Exercise requirements ->
Beginning with the line below that contains "raw st = Ok st'" and ending with the line that contains "destruct (split_head_cons a", copy every line exactly. Copy nothing else.

Source material ->

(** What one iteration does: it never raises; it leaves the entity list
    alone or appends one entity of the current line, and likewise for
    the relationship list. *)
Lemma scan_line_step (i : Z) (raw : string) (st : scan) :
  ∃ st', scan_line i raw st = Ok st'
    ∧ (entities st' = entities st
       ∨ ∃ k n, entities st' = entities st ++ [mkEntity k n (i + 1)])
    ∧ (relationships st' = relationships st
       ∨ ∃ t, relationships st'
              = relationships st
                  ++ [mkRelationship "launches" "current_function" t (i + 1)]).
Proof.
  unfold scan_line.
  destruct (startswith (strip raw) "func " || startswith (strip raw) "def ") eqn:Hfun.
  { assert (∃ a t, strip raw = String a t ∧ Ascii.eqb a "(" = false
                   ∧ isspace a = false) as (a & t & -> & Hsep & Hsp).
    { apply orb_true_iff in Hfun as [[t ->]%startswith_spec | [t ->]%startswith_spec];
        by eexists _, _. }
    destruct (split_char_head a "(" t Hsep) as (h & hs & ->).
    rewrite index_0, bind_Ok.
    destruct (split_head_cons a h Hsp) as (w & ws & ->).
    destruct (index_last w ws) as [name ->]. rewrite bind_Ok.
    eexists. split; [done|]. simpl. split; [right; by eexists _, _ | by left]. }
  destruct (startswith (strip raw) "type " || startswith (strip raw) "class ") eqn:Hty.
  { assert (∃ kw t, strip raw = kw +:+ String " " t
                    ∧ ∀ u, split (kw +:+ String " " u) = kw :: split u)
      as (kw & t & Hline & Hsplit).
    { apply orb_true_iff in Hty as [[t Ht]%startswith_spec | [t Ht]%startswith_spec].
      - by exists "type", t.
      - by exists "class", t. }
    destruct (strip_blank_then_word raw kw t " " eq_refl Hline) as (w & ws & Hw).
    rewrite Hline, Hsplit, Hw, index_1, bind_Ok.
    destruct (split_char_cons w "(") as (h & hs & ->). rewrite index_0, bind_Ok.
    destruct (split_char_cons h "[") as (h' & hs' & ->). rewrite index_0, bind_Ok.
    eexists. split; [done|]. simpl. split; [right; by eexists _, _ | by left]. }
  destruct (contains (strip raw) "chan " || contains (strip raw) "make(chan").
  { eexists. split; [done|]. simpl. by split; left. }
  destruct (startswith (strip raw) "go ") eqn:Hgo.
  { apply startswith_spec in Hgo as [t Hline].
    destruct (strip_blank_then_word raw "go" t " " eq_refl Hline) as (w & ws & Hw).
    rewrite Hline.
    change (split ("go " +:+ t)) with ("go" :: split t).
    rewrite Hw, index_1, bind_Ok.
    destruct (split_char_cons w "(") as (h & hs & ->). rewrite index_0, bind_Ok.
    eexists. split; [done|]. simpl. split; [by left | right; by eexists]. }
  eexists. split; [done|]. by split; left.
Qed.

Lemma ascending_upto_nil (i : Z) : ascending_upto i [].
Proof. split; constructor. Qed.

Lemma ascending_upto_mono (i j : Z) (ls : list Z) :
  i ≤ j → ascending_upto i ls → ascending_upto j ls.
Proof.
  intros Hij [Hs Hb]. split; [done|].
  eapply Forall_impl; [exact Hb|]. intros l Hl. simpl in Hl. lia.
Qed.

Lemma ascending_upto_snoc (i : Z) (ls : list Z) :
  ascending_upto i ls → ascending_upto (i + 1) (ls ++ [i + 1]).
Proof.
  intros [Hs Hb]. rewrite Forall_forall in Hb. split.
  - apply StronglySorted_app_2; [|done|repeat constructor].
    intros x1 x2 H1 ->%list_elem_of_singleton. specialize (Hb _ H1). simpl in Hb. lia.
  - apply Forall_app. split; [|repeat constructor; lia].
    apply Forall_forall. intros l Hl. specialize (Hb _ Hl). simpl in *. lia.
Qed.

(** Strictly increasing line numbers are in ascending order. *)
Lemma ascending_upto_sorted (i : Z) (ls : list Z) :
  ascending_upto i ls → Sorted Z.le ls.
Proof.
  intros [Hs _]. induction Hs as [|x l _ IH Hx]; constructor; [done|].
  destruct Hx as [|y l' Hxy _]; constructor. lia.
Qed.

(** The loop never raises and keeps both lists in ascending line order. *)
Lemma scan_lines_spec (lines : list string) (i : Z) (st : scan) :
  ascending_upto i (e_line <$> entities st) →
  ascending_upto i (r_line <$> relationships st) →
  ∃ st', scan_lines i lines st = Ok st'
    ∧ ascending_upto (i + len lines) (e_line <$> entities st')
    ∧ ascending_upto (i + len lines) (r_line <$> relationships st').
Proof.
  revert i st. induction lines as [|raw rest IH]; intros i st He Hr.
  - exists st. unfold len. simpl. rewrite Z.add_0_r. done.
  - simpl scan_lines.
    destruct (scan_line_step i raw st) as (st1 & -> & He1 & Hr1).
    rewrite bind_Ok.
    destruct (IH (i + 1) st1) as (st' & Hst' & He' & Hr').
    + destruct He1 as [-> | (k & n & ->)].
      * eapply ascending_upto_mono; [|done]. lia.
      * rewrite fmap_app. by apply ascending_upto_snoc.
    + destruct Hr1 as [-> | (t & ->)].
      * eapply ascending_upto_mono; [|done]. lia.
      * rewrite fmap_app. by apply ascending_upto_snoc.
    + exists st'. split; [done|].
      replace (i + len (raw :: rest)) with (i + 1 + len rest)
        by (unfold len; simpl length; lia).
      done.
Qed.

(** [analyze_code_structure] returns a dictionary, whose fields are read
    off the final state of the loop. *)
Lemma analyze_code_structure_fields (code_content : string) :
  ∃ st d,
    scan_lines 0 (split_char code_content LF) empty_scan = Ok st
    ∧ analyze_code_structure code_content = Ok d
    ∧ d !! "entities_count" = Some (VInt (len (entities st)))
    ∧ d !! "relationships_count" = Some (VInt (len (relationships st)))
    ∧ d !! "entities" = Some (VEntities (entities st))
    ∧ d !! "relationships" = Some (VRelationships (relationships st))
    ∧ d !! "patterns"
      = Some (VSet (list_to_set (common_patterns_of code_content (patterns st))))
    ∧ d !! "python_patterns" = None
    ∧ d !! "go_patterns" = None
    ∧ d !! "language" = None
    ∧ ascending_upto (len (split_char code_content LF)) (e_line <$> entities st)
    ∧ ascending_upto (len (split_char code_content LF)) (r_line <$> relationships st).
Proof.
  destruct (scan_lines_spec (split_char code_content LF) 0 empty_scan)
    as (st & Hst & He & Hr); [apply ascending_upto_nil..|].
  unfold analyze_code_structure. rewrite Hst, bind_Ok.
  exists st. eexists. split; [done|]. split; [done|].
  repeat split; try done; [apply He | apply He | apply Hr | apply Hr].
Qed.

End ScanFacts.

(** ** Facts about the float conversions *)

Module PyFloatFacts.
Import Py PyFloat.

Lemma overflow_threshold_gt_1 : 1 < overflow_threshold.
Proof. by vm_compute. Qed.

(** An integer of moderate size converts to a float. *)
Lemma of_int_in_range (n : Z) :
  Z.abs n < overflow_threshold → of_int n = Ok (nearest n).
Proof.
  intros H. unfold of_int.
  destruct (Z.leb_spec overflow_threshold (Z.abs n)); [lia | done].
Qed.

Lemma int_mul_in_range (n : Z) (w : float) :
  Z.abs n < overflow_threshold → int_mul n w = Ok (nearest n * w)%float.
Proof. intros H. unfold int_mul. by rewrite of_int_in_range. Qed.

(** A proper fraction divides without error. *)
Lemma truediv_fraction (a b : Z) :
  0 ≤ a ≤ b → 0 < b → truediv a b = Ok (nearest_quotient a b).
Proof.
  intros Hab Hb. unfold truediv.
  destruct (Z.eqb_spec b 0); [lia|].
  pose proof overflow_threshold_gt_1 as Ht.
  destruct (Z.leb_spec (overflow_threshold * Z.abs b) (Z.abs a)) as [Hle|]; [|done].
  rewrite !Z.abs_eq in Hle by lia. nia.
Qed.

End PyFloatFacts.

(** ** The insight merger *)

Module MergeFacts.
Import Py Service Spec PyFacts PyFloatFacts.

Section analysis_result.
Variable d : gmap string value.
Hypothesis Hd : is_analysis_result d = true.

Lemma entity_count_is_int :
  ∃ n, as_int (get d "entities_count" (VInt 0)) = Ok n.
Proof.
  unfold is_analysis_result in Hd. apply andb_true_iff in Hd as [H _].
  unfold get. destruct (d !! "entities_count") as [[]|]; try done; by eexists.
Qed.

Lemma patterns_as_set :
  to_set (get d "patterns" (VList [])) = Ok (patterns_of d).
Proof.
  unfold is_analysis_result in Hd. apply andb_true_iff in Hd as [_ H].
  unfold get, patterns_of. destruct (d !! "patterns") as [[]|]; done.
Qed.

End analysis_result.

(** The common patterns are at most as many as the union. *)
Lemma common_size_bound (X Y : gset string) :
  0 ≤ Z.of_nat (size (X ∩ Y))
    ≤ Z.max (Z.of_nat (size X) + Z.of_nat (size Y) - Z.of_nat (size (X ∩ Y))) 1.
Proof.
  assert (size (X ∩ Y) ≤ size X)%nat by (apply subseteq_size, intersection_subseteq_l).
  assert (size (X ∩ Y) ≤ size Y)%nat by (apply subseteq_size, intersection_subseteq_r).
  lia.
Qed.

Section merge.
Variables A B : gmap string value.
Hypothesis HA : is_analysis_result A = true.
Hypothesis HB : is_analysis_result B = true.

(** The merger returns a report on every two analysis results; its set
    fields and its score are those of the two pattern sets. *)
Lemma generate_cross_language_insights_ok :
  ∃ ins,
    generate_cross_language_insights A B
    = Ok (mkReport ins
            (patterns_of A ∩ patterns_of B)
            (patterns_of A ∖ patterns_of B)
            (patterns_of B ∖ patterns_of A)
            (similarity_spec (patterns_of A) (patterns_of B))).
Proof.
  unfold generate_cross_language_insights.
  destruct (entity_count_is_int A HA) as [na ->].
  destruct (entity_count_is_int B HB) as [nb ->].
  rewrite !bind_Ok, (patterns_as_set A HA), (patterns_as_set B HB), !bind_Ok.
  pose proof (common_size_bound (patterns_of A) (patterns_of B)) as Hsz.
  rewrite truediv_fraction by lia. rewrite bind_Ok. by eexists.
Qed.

==

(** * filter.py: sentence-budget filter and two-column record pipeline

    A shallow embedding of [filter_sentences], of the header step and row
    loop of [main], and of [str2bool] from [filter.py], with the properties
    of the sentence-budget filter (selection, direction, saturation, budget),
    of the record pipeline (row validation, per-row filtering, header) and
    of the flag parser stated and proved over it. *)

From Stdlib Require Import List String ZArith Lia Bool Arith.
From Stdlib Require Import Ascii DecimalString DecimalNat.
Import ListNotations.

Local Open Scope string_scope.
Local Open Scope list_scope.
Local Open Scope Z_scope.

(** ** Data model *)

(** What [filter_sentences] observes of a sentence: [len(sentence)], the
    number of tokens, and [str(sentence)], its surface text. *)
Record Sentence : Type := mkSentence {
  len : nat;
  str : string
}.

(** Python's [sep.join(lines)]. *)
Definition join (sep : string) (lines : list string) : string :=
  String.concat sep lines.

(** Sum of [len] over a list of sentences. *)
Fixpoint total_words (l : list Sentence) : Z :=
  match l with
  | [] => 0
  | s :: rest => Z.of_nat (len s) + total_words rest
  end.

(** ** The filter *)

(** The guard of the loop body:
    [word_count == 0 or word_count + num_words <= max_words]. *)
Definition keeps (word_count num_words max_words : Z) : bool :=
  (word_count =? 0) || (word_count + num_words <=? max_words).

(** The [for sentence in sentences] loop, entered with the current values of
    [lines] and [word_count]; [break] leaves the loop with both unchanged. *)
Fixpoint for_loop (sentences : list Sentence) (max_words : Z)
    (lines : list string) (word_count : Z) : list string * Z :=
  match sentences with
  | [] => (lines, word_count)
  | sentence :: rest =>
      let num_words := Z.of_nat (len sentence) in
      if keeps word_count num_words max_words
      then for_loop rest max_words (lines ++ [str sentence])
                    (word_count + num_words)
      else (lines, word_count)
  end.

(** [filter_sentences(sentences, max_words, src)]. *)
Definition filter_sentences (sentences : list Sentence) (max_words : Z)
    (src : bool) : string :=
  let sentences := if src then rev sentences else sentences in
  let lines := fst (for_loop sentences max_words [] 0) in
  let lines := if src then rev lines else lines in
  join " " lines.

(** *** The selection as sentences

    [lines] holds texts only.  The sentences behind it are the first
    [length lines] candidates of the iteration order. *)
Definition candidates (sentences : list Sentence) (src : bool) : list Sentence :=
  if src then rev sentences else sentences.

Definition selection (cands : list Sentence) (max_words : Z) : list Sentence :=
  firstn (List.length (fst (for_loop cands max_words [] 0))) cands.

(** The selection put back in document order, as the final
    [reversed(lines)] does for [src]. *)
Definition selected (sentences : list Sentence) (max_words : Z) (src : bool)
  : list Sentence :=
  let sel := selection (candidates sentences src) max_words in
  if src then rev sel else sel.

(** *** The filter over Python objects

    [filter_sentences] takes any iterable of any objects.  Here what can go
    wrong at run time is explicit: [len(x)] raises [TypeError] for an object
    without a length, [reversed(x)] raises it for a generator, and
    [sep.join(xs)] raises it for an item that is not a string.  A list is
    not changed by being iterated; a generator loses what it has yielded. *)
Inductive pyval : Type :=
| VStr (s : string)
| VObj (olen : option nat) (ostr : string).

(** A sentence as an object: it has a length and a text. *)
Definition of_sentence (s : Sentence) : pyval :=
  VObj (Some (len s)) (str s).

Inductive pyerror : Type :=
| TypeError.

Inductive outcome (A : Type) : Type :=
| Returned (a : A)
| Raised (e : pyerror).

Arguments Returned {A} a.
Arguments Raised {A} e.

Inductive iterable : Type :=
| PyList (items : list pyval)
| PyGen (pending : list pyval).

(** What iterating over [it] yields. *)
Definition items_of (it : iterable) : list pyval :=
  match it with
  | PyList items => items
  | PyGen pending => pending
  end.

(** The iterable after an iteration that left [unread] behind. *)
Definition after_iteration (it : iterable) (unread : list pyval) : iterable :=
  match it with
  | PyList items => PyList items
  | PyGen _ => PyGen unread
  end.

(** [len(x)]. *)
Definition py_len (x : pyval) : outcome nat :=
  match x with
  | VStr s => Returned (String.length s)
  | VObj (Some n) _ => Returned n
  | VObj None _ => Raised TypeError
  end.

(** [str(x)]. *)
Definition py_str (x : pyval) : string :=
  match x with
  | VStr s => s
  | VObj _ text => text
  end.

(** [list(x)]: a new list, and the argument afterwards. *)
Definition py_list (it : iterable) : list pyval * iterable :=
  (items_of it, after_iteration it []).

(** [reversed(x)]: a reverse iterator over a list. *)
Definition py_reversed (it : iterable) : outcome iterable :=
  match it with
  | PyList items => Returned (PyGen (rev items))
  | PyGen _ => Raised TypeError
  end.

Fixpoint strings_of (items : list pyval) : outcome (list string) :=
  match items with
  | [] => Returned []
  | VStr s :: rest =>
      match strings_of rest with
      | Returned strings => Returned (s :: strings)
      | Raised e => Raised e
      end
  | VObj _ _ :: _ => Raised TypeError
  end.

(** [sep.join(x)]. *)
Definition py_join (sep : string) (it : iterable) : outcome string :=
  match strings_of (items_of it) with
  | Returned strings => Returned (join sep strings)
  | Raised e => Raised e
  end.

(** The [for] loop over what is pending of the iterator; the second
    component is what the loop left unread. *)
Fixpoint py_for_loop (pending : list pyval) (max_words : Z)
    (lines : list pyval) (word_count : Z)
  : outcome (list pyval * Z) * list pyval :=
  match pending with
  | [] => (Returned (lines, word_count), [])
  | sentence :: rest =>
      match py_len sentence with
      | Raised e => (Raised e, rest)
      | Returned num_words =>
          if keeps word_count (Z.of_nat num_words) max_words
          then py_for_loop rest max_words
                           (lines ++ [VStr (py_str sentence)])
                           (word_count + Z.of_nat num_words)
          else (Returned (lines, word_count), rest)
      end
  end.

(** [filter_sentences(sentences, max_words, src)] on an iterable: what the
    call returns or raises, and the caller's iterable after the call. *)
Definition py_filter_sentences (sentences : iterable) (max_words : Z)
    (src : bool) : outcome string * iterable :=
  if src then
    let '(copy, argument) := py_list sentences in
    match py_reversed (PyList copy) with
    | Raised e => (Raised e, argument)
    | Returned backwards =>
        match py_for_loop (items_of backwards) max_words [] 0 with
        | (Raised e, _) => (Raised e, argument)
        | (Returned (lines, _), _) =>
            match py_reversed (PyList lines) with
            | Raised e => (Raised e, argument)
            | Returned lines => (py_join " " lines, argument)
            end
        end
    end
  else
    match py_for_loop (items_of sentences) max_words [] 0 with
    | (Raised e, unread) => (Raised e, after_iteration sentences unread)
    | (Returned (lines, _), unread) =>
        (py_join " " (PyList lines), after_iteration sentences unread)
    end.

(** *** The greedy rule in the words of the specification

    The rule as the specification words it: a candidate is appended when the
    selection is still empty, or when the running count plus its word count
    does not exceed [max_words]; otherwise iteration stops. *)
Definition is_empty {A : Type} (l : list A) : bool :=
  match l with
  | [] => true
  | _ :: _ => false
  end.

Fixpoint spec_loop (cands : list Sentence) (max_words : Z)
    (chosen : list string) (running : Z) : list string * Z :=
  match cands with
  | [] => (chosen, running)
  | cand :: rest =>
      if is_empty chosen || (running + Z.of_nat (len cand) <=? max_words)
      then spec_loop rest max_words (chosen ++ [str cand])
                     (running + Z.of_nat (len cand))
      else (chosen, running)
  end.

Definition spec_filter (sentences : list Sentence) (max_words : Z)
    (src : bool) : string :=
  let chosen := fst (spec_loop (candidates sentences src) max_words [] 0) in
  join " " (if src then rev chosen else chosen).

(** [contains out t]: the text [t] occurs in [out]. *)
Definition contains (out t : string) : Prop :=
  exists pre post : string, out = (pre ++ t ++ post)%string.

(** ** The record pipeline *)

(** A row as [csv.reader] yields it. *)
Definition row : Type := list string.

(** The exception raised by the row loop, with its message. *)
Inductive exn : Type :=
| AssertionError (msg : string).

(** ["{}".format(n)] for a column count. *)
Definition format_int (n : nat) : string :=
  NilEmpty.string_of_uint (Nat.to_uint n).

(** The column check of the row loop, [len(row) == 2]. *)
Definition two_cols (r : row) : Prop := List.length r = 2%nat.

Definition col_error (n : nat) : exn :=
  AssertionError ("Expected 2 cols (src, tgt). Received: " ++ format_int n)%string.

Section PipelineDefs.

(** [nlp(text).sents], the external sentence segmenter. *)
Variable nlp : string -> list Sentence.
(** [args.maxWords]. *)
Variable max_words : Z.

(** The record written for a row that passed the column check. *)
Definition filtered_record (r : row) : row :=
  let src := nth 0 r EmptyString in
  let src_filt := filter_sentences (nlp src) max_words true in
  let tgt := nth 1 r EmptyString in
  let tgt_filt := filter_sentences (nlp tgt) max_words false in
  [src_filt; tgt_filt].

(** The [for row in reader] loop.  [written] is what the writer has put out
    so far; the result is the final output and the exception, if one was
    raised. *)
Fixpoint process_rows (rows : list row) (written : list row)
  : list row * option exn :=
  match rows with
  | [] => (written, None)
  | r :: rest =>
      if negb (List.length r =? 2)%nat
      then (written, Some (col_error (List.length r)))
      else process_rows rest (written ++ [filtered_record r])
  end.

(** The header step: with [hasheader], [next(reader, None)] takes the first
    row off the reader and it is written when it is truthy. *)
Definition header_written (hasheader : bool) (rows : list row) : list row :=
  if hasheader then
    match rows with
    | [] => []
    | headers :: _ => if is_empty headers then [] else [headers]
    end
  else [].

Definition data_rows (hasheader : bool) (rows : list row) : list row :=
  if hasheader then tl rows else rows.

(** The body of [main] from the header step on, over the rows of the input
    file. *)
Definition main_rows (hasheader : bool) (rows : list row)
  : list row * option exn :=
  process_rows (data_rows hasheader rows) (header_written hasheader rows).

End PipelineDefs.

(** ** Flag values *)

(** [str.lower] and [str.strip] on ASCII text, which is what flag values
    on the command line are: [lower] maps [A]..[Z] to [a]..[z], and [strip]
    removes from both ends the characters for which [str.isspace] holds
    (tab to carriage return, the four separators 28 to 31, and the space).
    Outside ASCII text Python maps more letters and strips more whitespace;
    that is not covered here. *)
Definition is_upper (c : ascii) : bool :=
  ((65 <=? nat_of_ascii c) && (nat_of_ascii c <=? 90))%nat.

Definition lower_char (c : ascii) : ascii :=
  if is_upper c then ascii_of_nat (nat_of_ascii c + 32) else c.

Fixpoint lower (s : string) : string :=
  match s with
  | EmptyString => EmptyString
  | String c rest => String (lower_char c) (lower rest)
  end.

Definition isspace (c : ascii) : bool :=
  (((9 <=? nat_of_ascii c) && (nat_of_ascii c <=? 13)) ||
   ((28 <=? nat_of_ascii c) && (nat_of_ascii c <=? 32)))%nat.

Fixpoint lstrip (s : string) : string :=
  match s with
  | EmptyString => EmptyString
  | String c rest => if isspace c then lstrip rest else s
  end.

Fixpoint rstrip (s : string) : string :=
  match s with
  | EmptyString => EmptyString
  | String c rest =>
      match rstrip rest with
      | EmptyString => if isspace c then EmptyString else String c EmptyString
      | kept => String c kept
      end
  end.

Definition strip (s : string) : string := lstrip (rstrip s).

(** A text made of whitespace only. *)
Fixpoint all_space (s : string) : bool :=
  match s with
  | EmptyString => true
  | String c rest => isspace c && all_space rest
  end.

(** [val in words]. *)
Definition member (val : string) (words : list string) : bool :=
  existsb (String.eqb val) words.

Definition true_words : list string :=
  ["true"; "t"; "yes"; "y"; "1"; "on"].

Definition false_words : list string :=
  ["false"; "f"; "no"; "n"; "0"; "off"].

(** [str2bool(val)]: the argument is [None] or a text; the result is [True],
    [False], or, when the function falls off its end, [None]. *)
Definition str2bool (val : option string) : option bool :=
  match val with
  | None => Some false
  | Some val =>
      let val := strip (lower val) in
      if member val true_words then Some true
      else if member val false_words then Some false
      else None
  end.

Your response ->
  ∃ st', scan_line i raw st = Ok st'
    ∧ (entities st' = entities st
       ∨ ∃ k n, entities st' = entities st ++ [mkEntity k n (i + 1)])
    ∧ (relationships st' = relationships st
       ∨ ∃ t, relationships st'
              = relationships st
                  ++ [mkRelationship "launches" "current_function" t (i + 1)]).
Proof.
  unfold scan_line.
  destruct (startswith (strip raw) "func " || startswith (strip raw) "def ") eqn:Hfun.
  { assert (∃ a t, strip raw = String a t ∧ Ascii.eqb a "(" = false
                   ∧ isspace a = false) as (a & t & -> & Hsep & Hsp).
    { apply orb_true_iff in Hfun as [[t ->]%startswith_spec | [t ->]%startswith_spec];
        by eexists _, _. }
    destruct (split_char_head a "(" t Hsep) as (h & hs & ->).
    rewrite index_0, bind_Ok.
    destruct (split_head_cons a h Hsp) as (w & ws & ->).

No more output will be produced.